Frédéric Dard envoie cette lettre au Docteur Locard accompagnée de son dernier livre qu’il ne cite pas (il peut s’agir de La Crève ou de La mort des autres qui ont tous deux paru au 2ème trimestre 1946) en lui demandant ce qu’il en pense.
Il faut savoir qu’Edmond Locard a toujours soutenu Frédéric Dard en lui manifestant son admiration pour plusieurs romans précédents (voir les lettres du 2 avril 1942 pour Equipe de l’ombre, 15 octobre 1943 pour Le norvégien manchot, 10 juillet 1944 pour Croquelune et 7 janvier 1946 pour Saint-Gengoul).
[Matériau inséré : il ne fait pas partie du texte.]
(* ===== verification/SqlTypes.v ===== *)
(** * The role type of the users table

    Models the [sql.Scanner] and [driver.Valuer] methods of
    [src/internal/db/sqlc/models.go]: how a role is read from and written to a
    nullable column. *)
From stdpp Require Import base strings list gmap fin_maps.
From S2P Require Import Prelude GoStd.

(** ** The code *)

(** A Go [string] of its own type (its two constants are in Users.v). *)
Abbreviation UserRole := string.

(** What a database driver hands to [Scan], and what [Value] gives it: nil, bytes, a
    string, or a value of another type, of which only the name is looked at. *)
Inductive driver_Value : Type :=
  | DNil
  | DBytes (b : bytes)
  | DString (s : string)
  | DOther (type : string).

(** [%T] *)
Definition type_name (v : driver_Value) : string :=
  match v with
  | DNil => "<nil>"
  | DBytes _ => "[]uint8"
  | DString _ => "string"
  | DOther t => t
  end.

Definition UserRole_Scan (src : driver_Value) : M UserRole (option error) :=
  match src with
  | DBytes s => _ ← put s; mret None
  | DString s => _ ← put s; mret None
  | _ => mret (Some (Errorf ("unsupported scan type for UserRole: " +:+ type_name src)))
  end.

Record NullUserRole : Type := mkNullRole { nr_UserRole : UserRole; nr_Valid : bool }.

Definition set_role (r : UserRole) (ns : NullUserRole) : NullUserRole := mkNullRole r (nr_Valid ns).

Definition NullUserRole_Scan (value : driver_Value) : M NullUserRole (option error) :=
  match value with
  | DNil => _ ← put (mkNullRole "" false); mret None
  | _ =>
      _ ← modify (λ ns, mkNullRole (nr_UserRole ns) true);
      zoom nr_UserRole set_role (UserRole_Scan value)
  end.

Definition NullUserRole_Value (ns : NullUserRole) : result driver_Value :=
  if nr_Valid ns then Ok (DString (nr_UserRole ns)) else Ok DNil.

(** ** Properties *)

(** A role written to a nullable column is read back as it was (a role that is not
    valid as NULL, without its text), whatever the variable held before; what is
    read as text or bytes is written as that text; a value of any other type is an
    error that leaves the variable marked valid with its old role. *)
Theorem role_roundtrip (ns old : NullUserRole) (v : driver_Value) :
  (∀ w, NullUserRole_Value ns = Ok w →
     NullUserRole_Scan w old = Ret None (if nr_Valid ns then ns else mkNullRole "" false)) ∧
  match NullUserRole_Scan v old with
  | Ret None ns' => NullUserRole_Value ns' =
      Ok match v with DBytes s | DString s => DString s | _ => DNil end
  | Ret (Some e) ns' => (∃ t, v = DOther t) ∧ ns' = mkNullRole (nr_UserRole old) true
  | _ => False
  end.
Proof.
  split; [|destruct v; simpl; eauto].
  intros w. unfold NullUserRole_Value. destruct ns as [r []]; by intros [= <-].
Qed.

Lemma role_roundtrip_witness :
  NullUserRole_Scan (DString "Admin") (mkNullRole "User" false) = Ret None (mkNullRole "Admin" true).
Proof.
  destruct (role_roundtrip (mkNullRole "Admin" true) (mkNullRole "User" false) DNil) as [H _].
  apply H. reflexivity.
Defined.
Il demande aussi à ce criminologue averti des renseignements sur les juges et la possibilité de rencontrer des prisonniers. Dès 1946, on constate que l’écrivain est « attiré par le monde de la criminalistique ». Comme il l’écrira quelques années plus tard dans un de ses livres, « L’homme penche toujours du coté où il va tomber. »
Texte de cette lettre :
Cher Docteur,
J’ai le plaisir de soumettre une fois de plus à votre indulgente critique mon petit dernier, en m’excusant peut-être pour le pessimisme qu’il contient.
Et comme je ne puis demeurer plusieurs mois sans vous importuner par mes requêtes je profite de la circonstance pour implorer de votre bienveillance et de votre autorité une faveur et un conseil. Voici ce dont il s’agit.
Je voudrais me documenter largement sur les prisons et comme je suis un des rares fils de ce siècle à n’y avoir jamais mis les pieds, je désirerais visiter St-Paul ou St Joseph.
J’ai bien entendu immédiatement songé à vous. Par ailleurs je souhaite me tuyauter sérieusement sur le métier de juge d’instruction. Il doit exister des ouvrages là-dessus et comme vous savez tout je vous demanderais de bien vouloir m’éclairer sur ce point.
Je me crois – ô prétention humaine – assez vieux pour m’attaquer à un livre sérieux. On ne peut pas passer sa vie à débuter. Je suis d’une façon inquiétante attiré par la criminalistique et j’espère mener à bien une idée originale relative à ce domaine.
Merci de tout coeur, bon Docteur, et pardonnez à votre poulain
Frédéric Dard
13 mai 1946
On notera sur cette lettre les adresses de Frédéric Dard : en haut, son adresse personnelle 4, rue Calas où il vit avec Odette et en bas, l’adresse des bureaux des Editions de Savoie, 4, rue Lanterne.
Edmond Locard lui répondra sans tarder dans une lettre datée du 16 mai 1946.